# Josh's kit



## JKerr

The is more of less my full collection. Missing are a 27cm carbonext and a Sabatier oyster knife, along some Global, Tojiro and Shun pieces from my early days.

Starting from top left is: 30cm Takeshi Saji gin-3 yanagiba, 21cm Tadatsuna white 2 usuba, 21cm white 2 mizuno usuba with ebony handle, cheap bone chopper, CCK 1301, Hattori KF Cleaver, Sugimoto #6
From the bottom left is: 16.5cm Kanetsune Deba, 27cm Hattori KF suji, vintage Sab 12in slicer, Misono parer, 20cm Sabatier slicer, 12cm Sabatier Boning knife, 14cm Sugimoto Hankotsu
Gyuto/chefs in the middle: First two are 10in vintage sabs, 27cm Takeshi Saji gyuto VG10, 27cm Sugimoto CM wa-gyuto and finally 10in Sab chefs knife.

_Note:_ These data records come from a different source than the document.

Lemma node_path_ok names : node names -> Forall op_ok (Path_from_ops [] names).
Proof.
  intros Hn. apply Path_from_ops_ok. intros n. simpl app.
  destruct Hn as [(m & ->)|(a & m & ->)]; simpl length; intros Hl;
    do 4 (destruct n as [|n]; [done|]); lia.
Qed.

Lemma path_Add_ops_ok names key d :
  node names -> (max_counter (names ++ [key]) -> d = 0) -> Forall op_ok (path_Add_ops names key d).
Proof.
  intros Hn Hd. apply Forall_app. split; [by apply node_path_ok|].
  constructor; [|constructor]. split; [by apply node_leaf|done].
Qed.

Lemma max_ops_ok v names key :
  node names -> max_counter (names ++ [key]) -> in_int64 v -> Forall op_ok (max_ops v names key).
Proof.
  intros Hn Hs Hv. apply Forall_app. split; [by apply path_Add_ops_ok|].
  apply Forall_app. split; [by apply node_path_ok|].
  constructor; [|constructor]. split; [by apply node_leaf|done].
Qed.

(** No counter is of both kinds; this decides it for the names of the code. *)
Ltac names_tac :=
  let H := fresh in intros H;
  first [destruct H as [(?&?&?&?)|(?&?&?&?&?&?)] | destruct H as [(?&?&?&?)|(?&?&?&?)]];
  simplify_list_eq; set_solver.

Lemma sum_not_max c : sum_counter c -> max_counter c -> False.
Proof. intros [(m & k & -> & Hk)|(a & m & k & -> & _ & Hk)]; names_tac. Qed.

#[local] Hint Resolve node_method node_machine : core.

#[local] Opaque path_Add_ops max_ops.

Ltac max_tac := unfold max_counter; simpl; solve [left; eexists _, _; split; [reflexivity|set_solver] | right; by eexists _, _].

(** A list of accesses is fine if its parts are. *)
Ltac ops_tac :=
  repeat first [ apply Forall_nil_2 | apply Forall_app_2 | case_decide | case_match
               | apply path_Add_ops_ok; [done|names_tac]
               | apply max_ops_ok; [done|max_tac|done] ].

Lemma bytes_ops_ok m key maxkey bytes :
  sum_counter ["method"; m; key] -> max_counter ["method"; m; maxkey] -> in_int64 bytes ->
  Forall op_ok (bytes_ops m key maxkey bytes).
Proof.
  intros Hs Hm Hb. unfold bytes_ops. case_decide; [|constructor]. apply Forall_app_2.
  - apply path_Add_ops_ok; [done|]. intros H'. by destruct (sum_not_max _ Hs).
  - by apply max_ops_ok.
Qed.

Lemma event_ops_ok e : event_ok e -> Forall op_ok (event_ops e).
Proof.
  destruct e as [a m|a m ns req rep err]; simpl; [intros _; unfold Start_ops; ops_tac|].
  intros (Hns & Hreq & Hrep).
  assert (in_int64 (Z.quot ns 1000000)) by (by apply quot_in_int64).
  unfold done_ops. ops_tac; (apply bytes_ops_ok; [left; by set_solver..|done]).
Qed.

#[local] Transparent path_Add_ops max_ops.

Lemma goroutine_ok es : Forall event_ok es -> Forall op_ok (goroutine es).
Proof.
  intros H. apply Forall_bind, (Forall_impl _ _ _ H), event_ops_ok.
Qed.

(** ** Invariants *)

Lemma max_leaf c : max_counter c -> leaf c.
Proof. intros [(m & k & -> & _)|(a & m & -> & _)]; [left|right]; by repeat eexists. Qed.

Lemma sum_leaf c : sum_counter c -> leaf c.
Proof. intros [(m & k & -> & _)|(a & m & k & -> & _)]; [left|right]; by repeat eexists. Qed.

(** The values a list of accesses may set a counter to. *)
Definition all_maxima (c : list string) (ops : list access) : list Z := ops ≫= maxima c.

(** What holds between any two accesses of a run that starts with [ops0] still
    to be done, [ops] of which are left. *)
Record inv (ops0 : list access) (t : treestats) (ops : list access) : Prop := {
  i_good : good t;
  i_ok : Forall op_ok ops;
  i_sum : forall c, sum_counter c ->
    in_int64 (counter t c) /\ wrap64 (counter t c + total c ops) = wrap64 (total c ops0);
  i_max : forall c, max_counter c ->
    (0 <= counter t c /\ in_int64 (counter t c)) /\
    (counter t c = 0 \/ counter t c ∈ all_maxima c ops0) /\
    (forall v, v ∈ all_maxima c ops -> v ∈ all_maxima c ops0)
}.

Lemma counter_Child path name t c : inner (path ++ [name]) -> leaf c ->
  counter (Child path name t) c = counter t c.
Proof. intros Hi Hl. unfold counter. by rewrite Child_leaf. Qed.

Lemma counter_Add path key d t c :
  good t -> leaf (path ++ [key]) ->
  counter (Add path key d t) c =
    if decide (path ++ [key] = c) then wrap64 (counter t c + d) else counter t c.
Proof.
  intros Hg Hl. unfold Add. rewrite decide_False by by apply leaf_not_tree.
  unfold counter. simpl. case_decide as Hc.
  - subst c. by rewrite lookup_insert, decide_True.
  - by rewrite lookup_insert_ne.
Qed.

Lemma Add_good path key d t : good t -> good (Add path key d t).
Proof. intros Hg. unfold Add. by case_decide. Qed.

Lemma total_cons c op ops : total c (op :: ops) = adds c op + total c ops.
Proof. done. Qed.

Section accesses.
Variables (ops0 : list access) (t : treestats) (rest : list access).

Lemma inv_child path name :
  inv ops0 t (UChild path name :: rest) -> inv ops0 (Child path name t) rest.
Proof.
  intros [Hg Hok Hs Hm]. apply Forall_cons in Hok as [Hi Hok]. simpl in Hi.
  split; [by apply Child_good|done| |]; intros c Hc;
    rewrite counter_Child by first [done|by apply sum_leaf|by apply max_leaf]; [apply (Hs c Hc)|apply (Hm c Hc)].
Qed.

The work kit is pretty much limited to the Misono parer, hattori suji, the sugimoto/hattori cleavers and the sugimoto hankotsu.

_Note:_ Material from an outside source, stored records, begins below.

(* ===== verification/RpcTypes.v ===== *)
(** rpc/server.go: the values that ServeHTTP passes to the methods it finds by
    reflection have the types of their parameters, so that reflect.Value.Call
    and Set never panic, whatever was registered and whatever is requested. *)
From S2P Require Import Prelude Errors GoStrings Wire RpcServer.
Local Open Scope string_scope.
Local Open Scope list_scope.
Local Open Scope Z_scope.

(** ** Types of reflect values *)

(** The underlying type, and whether a type has a name of its own. *)
Fixpoint underlying (t : GoType) : GoType :=
  match t with TNamed _ u => underlying u | _ => t end.

Definition named (t : GoType) : bool := match t with TNamed _ _ => true | _ => false end.

(** A value of type [t] can be used where [t'] is wanted (between types that are
    not interfaces). *)
Definition assignable (t t' : GoType) : bool :=
  bool_decide (t = t') || (bool_decide (underlying t = underlying t') && negb (named t && named t')).

(** The types of the values package reflect and package gob make. *)
Class ReflectLaws {EL : ErrorsLib} (G : Gob) := {
  Type_of : gval -> GoType;
  NewValue_type : forall t, Type_of (NewValue t) = TPtr t;
  MakeMap_type : forall t, Kind_of t = KMap -> Type_of (MakeMap t) = t;
  MakeSlice_type : forall t, Kind_of t = KSlice -> Type_of (MakeSlice t) = t;
  Decode_type : forall p s, Type_of (Decode p s).1.1 = Type_of p;
  Deref_type : forall p t, Type_of p = TPtr t -> Type_of (Deref p) = t;
  SetElem_type : forall p v t, Type_of p = TPtr t -> assignable (Type_of v) t = true ->
    Type_of (SetElem p v) = TPtr t
}.

Section types.
Context {EL : ErrorsLib} {G : Gob} {R : ReflectLaws G} {W : Type}.

(** The argument and the reply fit the parameters of a method.  The body of a
    request is an io.ReadCloser, which is an io.Reader. *)
Definition arg_fits_type (a : margv) (t : GoType) : bool :=
  match a with
  | ArgBody _ => bool_decide (t = typeOfReader)
  | ArgValue v => assignable (Type_of v) t
  end.

Definition reply_fits_type (r : mreplyv) (t : GoType) : bool :=
  match r with
  | ReplyStream _ => bool_decide (underlying t = TPtr typeOfReadCloser)
  | ReplyValue p => assignable (Type_of p) t
  end.

(** What reflect.Value.Call checks before it calls a method. *)
Definition call_ok (m : reflect_Method W) (a : margv) (r : mreplyv) : bool :=
  match m_In m with
  | [_; _; argT; replyT] => arg_fits_type a argT && reply_fits_type r replyT
  | _ => false
  end.

(** A method that reflect.Value.Call is made to check: a call with values of the
    wrong types panics instead. *)
Definition checked (m : reflect_Method W) : reflect_Method W :=
  {| m_Name := m_Name m; m_PkgPath := m_PkgPath m; m_In := m_In m; m_Out := m_Out m;
     m_Call := fun a r w => if call_ok m a r then m_Call m a r w
                            else (Panicked "reflect: Call using value of the wrong type", r, w) |}.

Definition checked_method (m : method W) : method W :=
  {| method_ := checked (method_ m); arg := arg m; reply := reply m |}.

Definition checked_service (s : service W) : service W :=
  {| name := name s; methods := checked_method <$> methods s |}.

Definition checked_reg (x : string * list (reflect_Method W)) : string * list (reflect_Method W) :=
  (x.1, checked <$> x.2).

Definition checked_regs (regs : list (string * list (reflect_Method W))) :
    list (string * list (reflect_Method W)) := checked_reg <$> regs.

(** ** Registration keeps the types *)

Lemma underlying_Elem (t : GoType) : Kind_of t = KPtr -> underlying t = TPtr (Elem t).
Proof. induction t; simpl; try done. Qed.

Lemma assignable_Elem (t : GoType) : Kind_of t = KPtr -> assignable (TPtr (Elem t)) t = true.
Proof.
  intros Hk. unfold assignable. rewrite (underlying_Elem t) by done. simpl.
  rewrite (bool_decide_eq_true_2 (TPtr (Elem t) = TPtr (Elem t))) by done. apply orb_true_r.
Qed.

Lemma assignable_refl (t : GoType) : assignable t t = true.
Proof. unfold assignable. by rewrite bool_decide_eq_true_2. Qed.

Lemma Init_checked (typ : list (reflect_Method W)) :
  Init (checked <$> typ) = checked_method <$> Init typ.
Proof.
  unfold Init. rewrite <- (fmap_empty (checked_method)) at 1.
  generalize (∅ : gmap string (method W)). induction typ as [|m typ IH]; intros ms; [done|].
  cbn [foldl fmap list_fmap]. change (list_fmap _ _ checked typ) with (checked <$> typ).
  rewrite <- IH. f_equal. unfold eligible, checked at 1. cbn [m_PkgPath m_In m_Out].
  change (if bool_decide (m_PkgPath m ≠ "") then false else _) with (eligible m).
  destruct (eligible m); [|done]. by rewrite fmap_insert.
Qed.

(** Every method of a service is an eligible one, with its parameter types. *)
Lemma Init_eligible (typ : list (reflect_Method W)) :
  map_Forall (fun _ mm => exists m, eligible m = true /\ mm = new_method m) (Init typ).
Proof.
  unfold Init. assert (H : map_Forall (fun _ mm => exists m, eligible m = true /\ mm = new_method m)
    (∅ : gmap string (method W))) by apply map_Forall_empty.
  revert H. generalize (∅ : gmap string (method W)).
  induction typ as [|m typ IH]; intros ms H; [done|]. simpl. apply IH.
  destruct (eligible m) eqn:E; [|done]. apply map_Forall_insert_2; [|done]. by exists m.
Qed.

Lemma register_checked (regs : list (string * list (reflect_Method W))) (n : string) :
  services (register_many (checked_regs regs)) !! n = checked_service <$> services (register_many regs) !! n.
Proof.
  rewrite !register_many_lookup. unfold registered, checked_regs.
  rewrite list_find_fmap. unfold compose. simpl.
  destruct (list_find (fun r => r.1 = n) regs) as [[i [n' iface]]|]; [|done]. simpl. f_equal.
  unfold checked_service. simpl. by rewrite Init_checked.
Qed.

(** ** Calls *)

Lemma new_reply_fits (t : GoType) (m : method W) :
  reply m = t -> Kind_of t = KPtr -> reply_fits_type (new_reply m) t = true.
Proof.
  intros <- Hk. unfold new_reply. case_decide as Hr; simpl.
  - rewrite bool_decide_eq_true. rewrite (underlying_Elem _ Hk). by rewrite Hr.
  - assert (Hn : Type_of (NewValue (Elem (reply m))) = TPtr (Elem (reply m))) by apply NewValue_type.
    destruct (Kind_of (Elem (reply m))) eqn:Ek.
    + rewrite Hn. by apply assignable_Elem.
    + rewrite (SetElem_type _ _ _ Hn); [by apply assignable_Elem|].
      rewrite MakeMap_type by done. apply assignable_refl.
    + rewrite (SetElem_type _ _ _ Hn); [by apply assignable_Elem|].
      rewrite MakeSlice_type by done. apply assignable_refl.
    + rewrite Hn. by apply assignable_Elem.
Qed.

Lemma decode_request_fits (m : method W) (body : stream error) (a : margv) (n : Z) :
  decode_request m body = (inr a, n) -> arg_fits_type a (arg m) = true.
Proof.
  unfold decode_request. case_decide as Ha; [intros [= <- _]; by apply bool_decide_eq_true|].
  set (argv := if decide _ then _ else _).
  pose proof (Decode_type argv body) as Hd. destruct (Decode argv body) as [[v err] k]. simpl in Hd.
  destruct err; [done|]. intros [= <- _]. unfold argv in *. simpl.
  case_decide as Hk; rewrite NewValue_type in Hd.
  - rewrite Hd. by apply assignable_Elem.
  - rewrite (Deref_type _ _ Hd). apply assignable_refl.
Qed.

Lemma invoke_checked (m : method W) (rm : reflect_Method W) (body : stream error) (a : margv) (n : Z) (st : W) :
  eligible rm = true -> m = new_method rm -> decode_request m body = (inr a, n) ->
  invoke (checked_method m) a (new_reply m) st = invoke m a (new_reply m) st.
Proof.
  intros He -> Hd. apply eligible_spec in He as (argT & replyT & Hs).
  pose proof (new_method_sig _ _ _ Hs) as Hm. destruct Hs as (_ & Hk & _ & recv & Hin).
  apply decode_request_fits in Hd. unfold invoke, checked_method, checked. simpl.
  unfold call_ok. rewrite Hin.
  replace argT with (arg (new_method rm)) by by rewrite Hm. rewrite Hd.
  rewrite (new_reply_fits replyT) by (by rewrite ?Hm). done.
Qed.

(** C23. Calls are well typed.  Whatever objects are registered under whatever
    names and whatever a client requests, the server behaves as if every method
    checked the types of its argument and of its reply pointer and panicked on a
    mismatch: no call that reflection makes is ever given values that do not fit
    the parameters of the method.  (A body that does not decode is answered
    without a call.) *)
Theorem dispatch_well_typed (regs : list (string * list (reflect_Method W))) (w : writer error)
    (r : request error) (st : W) :
  ServeHTTP (register_many (checked_regs regs)) w r st = ServeHTTP (register_many regs) w r st.
Proof.
  unfold ServeHTTP. case_decide; [done|]. destruct (SplitN2 _ _) as [svc [meth|]]; [|done].
  rewrite register_checked. destruct (services (register_many regs) !! svc) as [s|] eqn:Hs; [|done].
  simpl. rewrite lookup_fmap. destruct (methods s !! meth) as [m|] eqn:Hm; [|done]. simpl.
  assert (exists rm, eligible rm = true /\ m = new_method rm) as (rm & He & Hnew).
  { rewrite register_many_lookup in Hs. destruct (registered regs svc) as [iface|]; simplify_eq/=.
    by apply (Init_eligible iface meth). }
  unfold dispatch.
  change (decode_request (checked_method m) (r_Body r)) with (decode_request m (r_Body r)).
  destruct (decode_request m (r_Body r)) as [[e|a] n] eqn:Hd; [done|].
  change (new_reply (checked_method m)) with (new_reply m).
  by rewrite (invoke_checked m rm (r_Body r) a n st He Hnew Hd).
Qed.
End types.

(** ** Values that carry their type *)

Module Samples.

Definition typed_Decode (p : GoType * string) (s : stream serror) : (GoType * string) * option serror * Z :=
  ((p.1, st_bytes s), None, Z.of_nat (String.length (st_bytes s))).

Definition TypedGob : @Gob SimpleErrors := {|
  gval := GoType * string;
  NewValue := fun t => (TPtr t, "");
  MakeMap := fun t => (t, "");
  MakeSlice := fun t => (t, "");
  Deref := fun p => (Elem p.1, p.2);
  SetElem := fun p v => (p.1, v.2);
  Encode := fun x => match x with SVal v => Ok v.2 | _ => Err (SOther "gob") end;
  Decode := typed_Decode;
  DecodeError := fun _ => Err (SOther "gob")
|}.

Definition TypedGob_laws : ReflectLaws TypedGob.
Proof.
  refine {| Type_of := fun v : @gval SimpleErrors TypedGob => v.1 |}; try done.
  by intros p t Hp; simpl; rewrite Hp.
Defined.

(** A method that would panic on a wrong type, called with the body as text. *)
Definition echo : reflect_Method (EL := SimpleErrors) (G := TypedGob) nat :=
  {| m_Name := "Echo"; m_PkgPath := "";
     m_In := [TStruct "S"; typeOfContext; TBasic "string"; TPtr (TBasic "string")];
     m_Out := [typeOfError];
     m_Call := fun (a : margv (EL := SimpleErrors) (G := TypedGob)) (r : mreplyv (EL := SimpleErrors) (G := TypedGob)) st =>
                 (Returned None,
                  match a with
                  | ArgValue v => ReplyValue (G := TypedGob) (TPtr (TBasic "string"), snd (A := GoType) (B := string) v)
                  | _ => r
                  end, S st) |}.

Example checked_echo :
  w_body (sv_writer (ServeHTTP (register_many (checked_regs (R := TypedGob_laws) [("S", [echo])]))
    (new_writer None http1)
    {| r_Method := "POST"; r_URL_Path := "/bigrpc/S.Echo"; r_ContentType := ""; r_Body := buffer "hi" |} 0%nat)) = "hi".
Proof. reflexivity. Qed.
End Samples.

Hope you all like and sorry for the crap pic...taken with my phone.

Cheers,
Josh


----------



## Johnny.B.Good

Impressive.

Any particular favorites?

Thanks for sharing!


----------



## JKerr

The sugimoto #6 would probably be my fav at the moment, with the Hattori cleaver not far behind. It's fairly new so I'm still getting use to it. Other than the cleavers I'm particularly fond of the Takeshi Saji gyuto, flat profile, comfy handle, very nimble, stupidly thin (by my standards), still got some weight to it (250g I think) and while I don't normally care much about damascus, I can't help be a little captivated by it. Originally it had a lot more contrast but had a very rough texture between the lairs so it didn't cut as smoothly as it could. I polished it down with micro mesh pads and it works much better now.


----------



## Johnny.B.Good

Very cool.

What do you have coming from A-Frames?


----------



## JKerr

An Azuma minamoto gyuto in "special alloy steel" and a 30cm yanagiba in blue 1, Just placed the order today so hopefully they'll be here before Xmas. Here's the links: http://yhst-27988581933240.stores.y...-no-masahisa-yanagiba-300mm-blue-i-st300.html, http://yhst-27988581933240.stores.yahoo.net/azuma-minamoto-no-masahisa-wagyuto-240mm-yasugi240.html


----------



## mhenry

Dang! nice set. You got to give us a reveiw of that Minamoto gyuto, with lots of pics.


----------



## malacara

Very nice cleaver collection! I see you finally got the Hattori as the stainless cleaver you were looking for. Sure it is amazing. I am hoping to buy the Sugimoto soon :spiteful:

Hope your newest purchase gets to you soon and meets your expectations completely.

Thanks for sharing


----------



## mattrud

very nice set sir, thanks for posting


----------



## Eamon Burke

Wow these are really cool.


----------



## Johnny.B.Good

I hope you will come back and post reviews of your new gyuto and yanagiba too Josh. I don't think I've ever read anything about the maker, but they look and sound sweet. Hope they make it down under by Christmas!


----------



## mr drinky

I like the looks of that lay out. Bravo.

How do you like that 27cm Takeshi Saji gyuto VG10? Is that the one with the bone handle? I need me at least one vintage sab. Thanks for reminding me. 

k.


----------



## add

Thanks for posting your stuff!

Liking that Sab boning knife...

Vintage?


----------



## JKerr

Cheers, glad to hear you all like the set up.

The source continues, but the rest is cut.